═════ Materials provided
(** The loop over the sections: [Some None] is its end, [None] a failed read. *)
Fixpoint find_section (elf : Elf) (shstrndx type : Z) (name : option string) (scns : list Elf_Scn)
    : option (option (GElf_Shdr * Elf_Scn)) :=
  match scns with
  | [] => Some None
  | scn :: scns' =>
      match gelf_getshdr scn with
      | None => None
      | Some shdr =>
          match elf_strptr elf shstrndx (sh_name shdr) with
          | None => None
          | Some shname =>
              if (sh_type shdr =? type) && bool_decide (name = None) then Some (Some (shdr, scn))
              else if (sh_type shdr =? type) && str_equal shname (default EmptyString name)
                   then Some (Some (shdr, scn))
                   else find_section elf shstrndx type name scns'
          end
      end
  end.

Definition lookup_section (ctx : elftool) (type : Z) (name : option string) : M (option (GElf_Shdr * Elf_Scn)) :=
  let fail_ := do error_set_elf ctx ("elf section read error: " +:+ et_path ctx) in ret None in
  match elf_getshdrstrndx (et_elf ctx) with
  | None => fail_
  | Some shstrndx =>
      match find_section (et_elf ctx) shstrndx type name (elf_scns (et_elf ctx)) with
      | None => fail_
      | Some (Some r) => ret (Some r)
      | Some None =>
          do error_setx ("elf section 0x" +:+ print_hex 1 type +:+ " missing: " +:+ et_path ctx) in ret None
      end
  end.

(** The loop over the [n] entries from [i] on: [None] is a failed read. *)
Fixpoint dep_loop (elf : Elf) (shdr : GElf_Shdr) (data : Elf_Data) (lib : string) (n : nat) (i : Z) : option bool :=
  match n with
  | O => Some false
  | S n' =>
      match gelf_getdyn data (sint_wrap 32 i) with
      | None => None
      | Some dyn =>
          if d_tag dyn =? DT_NEEDED then
            match elf_strptr elf (sh_link shdr) (d_ptr dyn) with
            | None => None
            | Some dep => if str_has_prefix dep lib then Some true else dep_loop elf shdr data lib n' (i + 1)
            end
          else dep_loop elf shdr data lib n' (i + 1)
      end
  end.

Definition elftool_has_dependency (ctx : elftool) (lib : string) : M (option bool) :=
  let? (shdr, scn) := lookup_section ctx SHT_DYNAMIC None else ret None in
  let fail_ := do error_set_elf ctx ("elf data read error: " +:+ et_path ctx) in ret None in
  match elf_getdata scn with
  | None => fail_
  | Some data =>
      if sh_entsize shdr =? 0 then halt (Undefined "division by zero")
      else match dep_loop (et_elf ctx) shdr data lib (Z.to_nat (d_size data / sh_entsize shdr)) 0 with
           | None => fail_
           | Some b => ret (Some b)
           end
  end.

(** The [n] bytes at [off], read by [memcpy] or [memcmp]. *)
Definition rd (data : Elf_Data) (off n : Z) (k : list Z -> M (option bool)) : M (option bool) :=
  match slice (d_buf data) off n with
  | None => halt (Undefined "out-of-bounds read")
  | Some bytes => k bytes
  end.

(** The 32-bit word [i] of a little-endian buffer. *)
Definition word (bytes : list Z) (i : nat) : Z := le_bytes (take 4 (drop (4 * i) bytes)).

Definition elftool_has_abi (ctx : elftool) (abi : Z * Z * Z) : M (option bool) :=
  let? (shdr, scn) := lookup_section ctx SHT_NOTE (Some ".note.ABI-tag") else ret None in
  match elf_getdata scn with
  | None => do error_set_elf ctx ("elf data read error: " +:+ et_path ctx) in ret None
  | Some data =>
      if d_size data <=? sizeof_nhdr then ret (Some false)
      else rd data 0 sizeof_nhdr (fun nhdr =>
        let n_namesz := word nhdr 0 in
        let n_descsz := word nhdr 1 in
        let n_type := word nhdr 2 in
        if d_size data <? sizeof_nhdr + n_namesz + n_descsz then ret (Some false)
        else if negb (n_type =? ELF_NOTE_ABI) || negb (n_namesz =? sizeof_gnu) || (n_descsz <? 16) then ret (Some false)
        else rd data sizeof_nhdr n_namesz (fun name =>
          if negb (bool_decide (name = bytes_of ELF_NOTE_GNU ++ [0])) then ret (Some false)
          else rd data (sizeof_nhdr + n_namesz) 16 (fun desc =>
            ret (Some ((word desc 0 =? ELF_NOTE_OS_LINUX)
                       && bool_decide ((word desc 1, word desc 2, word desc 3) = abi))))))
  end.

(** ** The note *)

(** The bytes of a 32-bit word, and of the ABI note of a system. *)
Definition le4 (x : Z) : list Z := [x mod 256; x / 256 mod 256; x / 65536 mod 256; x / 16777216 mod 256].

Definition abi_note (os a b c : Z) : list Z :=
  le4 sizeof_gnu ++ le4 16 ++ le4 ELF_NOTE_ABI ++ (bytes_of ELF_NOTE_GNU ++ [0]) ++
  le4 os ++ le4 a ++ le4 b ++ le4 c.

Definition is_u32 (x : Z) : Prop := 0 <= x < 2 ^ 32.

(** ** Facts *)

Lemma le_bytes_le4 x : is_u32 x -> le_bytes (le4 x) = x.
Proof. intros Hx. unfold is_u32 in Hx. cbn [le_bytes le4]. Z.to_euclidean_division_equations. lia. Qed.
(** The loop of [parse_proc_file]: the result of the first line that parses, and
    whether that line ended the file ([feof]). *)
Fixpoint parse_lines {A} (parse : string -> M (option A)) (lines : list string) : M (option (A * bool)) :=
  match lines with
  | [] => ret None
  | buf :: lines' =>
      let ptr := str_take (strcspn buf newline) buf in
      if Ascii.eqb (first_char ptr) NUL then parse_lines parse lines'
      else
        let* r := parse ptr in
        match r with
        | Some a => ret (Some (a, (String.length ptr =? String.length buf)%nat))
        | None => parse_lines parse lines'
        end
  end.

Definition parse_proc_file {A} (procf : string) (parse : string -> M (option A)) (subsys : string)
  : M (option A) :=
  let? fs := xfopen procf "r" else ret None in
  let* r := parse_lines parse (s_lines fs) in
  let notfound := do error_setx ("cgroup subsystem " +:+ subsys +:+ " not found") in ret None in
  match r with
  | None =>
      if s_error fs then do error_set ("read error: " +:+ procf) in ret None else notfound
  | Some (a, at_eof) =>
      if at_eof : bool then notfound
      else let? _ := xstrdup EmptyString else ret None in ret (Some a)
  end.

Definition get_device_cgroup_version (cnt : nvc_container) : M (option Z) := ret (Some 1).

Definition PROC_PID (pid : Z) : string := "/proc/" +:+ print_Z (to_int32 pid).

Definition find_device_cgroup_path (cnt : nvc_container) : M (option string) :=
  let* pid := if standalone cnt then ret (cc_pid (ccfg cnt)) else call EGetppid in
  let prefix := if standalone cnt then cc_rootfs (ccfg cnt) else "" in
  let? path := xsnprintf PATH_MAX (prefix +:+ PROC_PID pid +:+ "/mountinfo") else ret None in
  let? m := parse_proc_file path (fun l => cgroup_mount l "devices") "devices" else ret None in
  let '(mount, root_prefix) := m in
  let? path := xsnprintf PATH_MAX (prefix +:+ PROC_PID (cc_pid (ccfg cnt)) +:+ "/cgroup") else ret None in
  let? root := parse_proc_file path (fun l => ret (cgroup_root l root_prefix "devices")) "devices" else ret None in
  xasprintf (prefix +:+ mount +:+ root).

Definition setup_device_cgroup (cnt : nvc_container) (id : Z) : M (option unit) :=
  match dev_cg cnt with
  | None => halt (Undefined "path_join(NULL)")
  | Some dev_cg =>
      let? path := path_join dev_cg "devices.allow" else ret None in
      let? _ := xfopen path "a" else ret None in
      let* r := call (EFwrite path ("c " +:+ print_Z (major id) +:+ ":" +:+ print_Z (minor id) +:+ " rw")) in
      let* rv := trap r in
      match rv with
      | Some _ => ret (Some tt)
      | None => do error_set ("write error: " +:+ path) in ret None
      end
  end.

#[export] Instance ops : CgroupOps :=
  {| Cgroup.get_device_cgroup_version := get_device_cgroup_version;
     Cgroup.find_device_cgroup_path := find_device_cgroup_path;
     Cgroup.setup_device_cgroup := setup_device_cgroup |}.
End Legacy.

(** ** Both keep the interface *)

Module LegacyLaws.
Import Legacy.

Lemma cgroup_mount_ens l subsys :
  ensures (only [KLib]) (fun w => w = Undefined "strchr(NULL)") (cgroup_mount l subsys)
    (fun r => match r with Some (_, root) => str_has_prefix root "/.." = false /\ strlen root < PATH_MAX | None => True end).
Proof.
  unfold cgroup_mount. destruct (sep " " (Some l)) as [? l1], (sep " " l1) as [? l2], (sep " " l2) as [? l3],
    (sep " " l3) as [root l4], (sep " " l4) as [mount [l5|]]; [|by apply ensures_halt].
  destruct (sep " " (strchr l5 "-")) as [? l6], (sep " " l6) as [fstype l7], (sep " " l7) as [? l8], (sep " " l8) as [substr l9].
  ens; bool_hyps. split; [done|lia].
Qed.

(** The stops of this implementation. *)
Definition legacy_stops (w : stop) : Prop :=
  w = Undefined "strchr(NULL)" \/ w = Undefined "path_join(NULL)".

Lemma parse_lines_ens {A} P H (parse : string -> M (option A)) lines (R : A -> Prop) :
  (forall l, ensures P H (parse l) (fun r => match r with Some a => R a | None => True end)) ->
  ensures P H (parse_lines parse lines) (fun r => match r with Some (a, _) => R a | None => True end).
Proof.
  intros Hp. induction lines as [|l lines IH]; simpl; [ens|].
  destruct (Ascii.eqb _ NUL); [apply IH|]. eapply ensures_bind; [apply Hp|].
  intros [a|] Ha; [by apply ensures_ret|apply IH].
Qed.

Lemma parse_proc_file_ens {A} H procf (parse : string -> M (option A)) subsys (R : A -> Prop) :
  (forall l, ensures (only [KLib; KRead]) H (parse l) (fun r => match r with Some a => R a | None => True end)) ->
  ensures (only [KLib; KRead]) H (parse_proc_file procf parse subsys)
    (fun r => match r with Some a => R a | None => True end).
Proof.
  intros Hp. unfold parse_proc_file. ens_step. destruct a as [fs|]; [|ens].
  eapply ensures_bind; [by apply parse_lines_ens|].
  intros [[a [|]]|] Ha; ens.
Qed.
End LegacyLaws.
(** C37: every library and binary of the driver information is a path of entries,
    resolved below the driver root; the only device is the render node, and the
    driver version is never filled in.  The lookup only reads, and returns, unless
    memory is misused as [info_stops] lists it: the cache file or a path is at
    fault, or, under WSL only, the array of the devices is too small; outside WSL no
    array of the lookup overflows.  The driver root is absolute. *)
Theorem nvc_driver_info_new_correct (o : env) ctx opts (s : st) :
  Ascii.eqb (first_char (cfg_root (cfg ctx))) "/" = true ->
  match exec o (nvc_driver_info_new ctx opts) s with
  | (t, Done (_, Some info)) => Forall (only [KLib; KRead]) t /\ wf_driver_info info
  | (t, Done (_, None)) => Forall (only [KLib; KRead]) t
  | (t, Halted w) => Forall (only [KLib; KRead]) t /\ info_stops (dxcore ctx) w
  end.
Proof.
  intros Hr. pose proof (ensures_run o _ _ _ _ s (nvc_driver_info_new_ens ctx opts Hr)) as H.
  destruct (exec o _ s) as [t [[s' [info|]]|w]]; apply H.
Qed.

Definition no_wsl : dxcore_context := mkDxcore false [].
Definition demo_ctx : nvc_context := mkContext true (mkConfig "/" "/etc/ld.so.cache" 0 0) 3 false no_wsl.

(** A host with two libraries in the cache and [xdxsmi] in [/usr/bin]. *)
Definition demo_host : env := fun _ e =>
  match e return resp e with
  | EReadlinkat _ _ => SErr EINVAL
  | EMmap _ => SOk (encode demo_cache)
  | EGetenv _ => Some "/sbin:/usr/bin"
  | EFaccessat _ p => if str_equal p "usr/bin/xdxsmi" then SOk tt else SErr ENOENT
  | e => friendly e
  end.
══════════
To do — Retype the listing from its first line onward, stopping after the line that contains "match elf_strptr elf (sh_link" has been retyped in full.

Answer to this problem —
(** The loop over the sections: [Some None] is its end, [None] a failed read. *)
Fixpoint find_section (elf : Elf) (shstrndx type : Z) (name : option string) (scns : list Elf_Scn)
    : option (option (GElf_Shdr * Elf_Scn)) :=
  match scns with
  | [] => Some None
  | scn :: scns' =>
      match gelf_getshdr scn with
      | None => None
      | Some shdr =>
          match elf_strptr elf shstrndx (sh_name shdr) with
          | None => None
          | Some shname =>
              if (sh_type shdr =? type) && bool_decide (name = None) then Some (Some (shdr, scn))
              else if (sh_type shdr =? type) && str_equal shname (default EmptyString name)
                   then Some (Some (shdr, scn))
                   else find_section elf shstrndx type name scns'
          end
      end
  end.

Definition lookup_section (ctx : elftool) (type : Z) (name : option string) : M (option (GElf_Shdr * Elf_Scn)) :=
  let fail_ := do error_set_elf ctx ("elf section read error: " +:+ et_path ctx) in ret None in
  match elf_getshdrstrndx (et_elf ctx) with
  | None => fail_
  | Some shstrndx =>
      match find_section (et_elf ctx) shstrndx type name (elf_scns (et_elf ctx)) with
      | None => fail_
      | Some (Some r) => ret (Some r)
      | Some None =>
          do error_setx ("elf section 0x" +:+ print_hex 1 type +:+ " missing: " +:+ et_path ctx) in ret None
      end
  end.

(** The loop over the [n] entries from [i] on: [None] is a failed read. *)
Fixpoint dep_loop (elf : Elf) (shdr : GElf_Shdr) (data : Elf_Data) (lib : string) (n : nat) (i : Z) : option bool :=
  match n with
  | O => Some false
  | S n' =>
      match gelf_getdyn data (sint_wrap 32 i) with
      | None => None
      | Some dyn =>
          if d_tag dyn =? DT_NEEDED then
            match elf_strptr elf (sh_link shdr) (d_ptr dyn) with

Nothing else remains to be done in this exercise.